In case of neurovascular conflict of the facial nerve, botulinum therapy demonstrates the best effectiveness. Controlled administration of botulinum toxin into the facial muscles on the side of the lesion causes their paresis lasting 5-12 months. At the same time, the patient’s clinical manifestations of the disease completely disappear or significantly decrease, and the quality of life improves. Botulinum toxin injections are considered as the method of choice in the early stages of NVC.
Surgical treatment
If conservative therapy is ineffective or impossible, patients are transferred to the department of neurosurgery. To eliminate the cause of symptoms, a microvascular decompression operation is indicated: the differentiation of the CN and the vessel squeezing it, the installation of a special gasket to prevent relapses of neurovascular conflict. The efficiency of the operation is 70-90%.
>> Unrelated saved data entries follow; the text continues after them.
(** The paragraph of [w] as the clipboard projector decorates it, inside
    the [div] the projector parses its markup in. *)
Definition keepParagraphOf (w : jstring) : jstring :=
  jsq "<div><p dir=`ltr` style=`" ++ KEEP_BLOCK_STYLE
  ++ jsq "`><span style=`" ++ KEEP_TEXT_BASE ++ jsq "`>"
  ++ w ++ js "</span></p></div>".

(* ================================================================== *)
(** * Properties *)
(* ================================================================== *)

(** ** Strings and matchers *)

Lemma jeqb_eq (a b : jstring) : jeqb a b = true <-> a = b.
Proof.
  revert b; induction a as [|x a IH]; intros [|y b]; simpl; split;
    try congruence; try reflexivity.
  - intros H. apply andb_true_iff in H as [Hx Hab].
    apply N.eqb_eq in Hx. apply IH in Hab. congruence.
  - intros H. injection H as -> ->. rewrite N.eqb_refl. simpl.
    now apply IH.
Qed.

Lemma jeqb_refl (a : jstring) : jeqb a a = true.
Proof. now apply jeqb_eq. Qed.

(** ** The short-circuit on empty input *)

(** C1.  When the text content of the input (non-breaking spaces replaced,
    tags stripped) trims to the empty string, the conversion returns the
    empty string in [html], [keepHtml] and [plainText].  The result object
    has these three properties only: reading [diagnostics] gives
    [undefined], not an empty list. *)
Theorem empty_input_short_circuit (platform : Platform) (rawHtml : jstring) :
  textOnlyOf (normalizeInput rawHtml) = [] ->
  let result := convertRichTextToKeepMarkup platform rawHtml in
  html result = [] /\ keepHtml result = [] /\ plainText result = []
  /\ getProperty result "diagnostics" = JsUndefined.
Proof.
  intros Hempty result. subst result.
  unfold convertRichTextToKeepMarkup. rewrite Hempty. simpl.
  repeat split; reflexivity.
Qed.

Lemma empty_input_short_circuit_witness :
  textOnlyOf (normalizeInput (js "<p> </p>")) = []
  /\ html (convert (js "<p> </p>")) = [].
Proof.
  split; [reflexivity |].
  apply (empty_input_short_circuit Browser.platform (js "<p> </p>")).
  reflexivity.
Defined.

(** No conversion result has a [diagnostics] property. *)
Lemma diagnostics_absent (platform : Platform) (rawHtml : jstring) :
  getProperty (convertRichTextToKeepMarkup platform rawHtml) "diagnostics"
  = JsUndefined.
Proof. reflexivity. Qed.

(** ** The scenarios of the test suite, run on the browser model *)

Example parse_headingInput :
  Browser.parse (js "<div>" ++ headingInput ++ js "</div>")
  = [Element (js "DIV") []
       [Element (js "H1") [] [Text (js "Title")];
        Element (js "DIV") []
          [Text (js "Body ");
           Element (js "STRONG") [] [Text (js "text")]]]].
Proof. vm_compute. reflexivity. Qed.

Example parse_nestedListInput :
  Browser.parse (js "<div>" ++ nestedListInput ++ js "</div>")
  = [Element (js "DIV") []
       [Element (js "OL") [(js "start", js "3")]
          [Element (js "LI") [] [Text (js "First")];
           Element (js "LI") []
             [Text (js "Second");
              Element (js "UL") []
                [Element (js "LI") [] [Text (js "Nested")]]]]]].
Proof. vm_compute. reflexivity. Qed.

Example parse_unsupportedInput :
  Browser.parse (js "<div>" ++ unsupportedInput ++ js "</div>")
  = [Element (js "DIV") []
       [Element (js "H3") [] [Text (js "Subhead")];
        Element (js "SCRIPT") [] [Text (js "alert('x')")];
        Element (js "FIGURE") []
          [Element (js "IMG") [(js "src", js "x")] []]]].
Proof. vm_compute. reflexivity. Qed.

(** The markup the engine emits is read back with the implied ends of
    the HTML standard: a [p] start tag or a heading closes the open [p],
    and an end tag [</p>] with no open [p] makes an empty one. *)
Example parse_nested_paragraphs :
  Browser.parse (js "<div><p><h1>Title</h1><p>Body</p></p></div>")
  = [Element (js "DIV") []
       [Element (js "P") [] [];
        Element (js "H1") [] [Text (js "Title")];
        Element (js "P") [] [Text (js "Body")];
        Element (js "P") [] []]].
Proof. vm_compute. reflexivity. Qed.

(** C3.  On [<h3>Subhead</h3>] the heading is written as [<h2>], and the
    result carries no diagnostics at all: the engine has no diagnostic
    trail, so the [downgraded-heading] record the claim asks for is never
    made. *)
Theorem downgraded_heading_not_recorded :
  let result := convert (js "<h3>Subhead</h3>") in
  html result = js "<p><h2>Subhead</h2></p>"
  /\ plainText result = js "Subhead"
  /\ getProperty result "diagnostics" = JsUndefined.
Proof. vm_compute. repeat split; reflexivity. Qed.

(** C5.  The nested item of the test input becomes a paragraph of four
    [&nbsp;] and [- Nested] right after its parent's paragraph, and the
    plain text keeps four spaces; no [list-flattened] diagnostic is
    recorded, the result has no [diagnostics] property. *)
Theorem nested_list_flattened_without_diagnostic :
  let result := convert nestedListInput in
  html result
  = js "<p><p>3. First</p><p>4. Second</p><p>&nbsp;&nbsp;&nbsp;&nbsp;- Nested</p></p>"
  /\ plainText result = js "3. First" ++ [LF] ++ js "4. Second" ++ [LF]
                        ++ js "    - Nested"
  /\ getProperty result "diagnostics" = JsUndefined.
Proof. vm_compute. repeat split; reflexivity. Qed.

(** C6.  The script of the test input leaves no trace in any output and
    neither [figure] nor [img] is written, but no [removed-element] or
    [unsupported-tag] diagnostic is recorded: the result has no
    [diagnostics] property. *)
Theorem removed_and_unsupported_not_recorded :
  let result := convert unsupportedInput in
  html result = js "<p><h2>Subhead</h2></p>"
  /\ plainText result = js "Subhead"
  /\ includes (js "alert") (keepHtml result) = false
  /\ includes (js "<figure") (keepHtml result) = false
  /\ includes (js "<img") (keepHtml result) = false
  /\ getProperty result "diagnostics" = JsUndefined.
Proof. vm_compute. repeat split; reflexivity. Qed.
If there are contraindications to neurosurgical intervention, a minimally invasive method of stereotactic radiosurgery is used: a controlled dose of radiation is applied to the affected area. The effectiveness of the technique is lower compared to microvascular decompression. A year after the manipulation, the effect persists in 60% of patients, in the next 2 years, the effectiveness decreases to 34-40%.
Prognosis and prevention
With timely initiation of therapy, the success rate of treatment is more than 90%. A less optimistic prognosis is associated with a combined lesion of CN, the absence of the effect of surgical intervention, the development of severe postoperative consequences. Prevention of neurovascular conflicts consists in timely detection and therapy of vascular pathology. Methods for preventing congenital brain abnormalities have not been developed.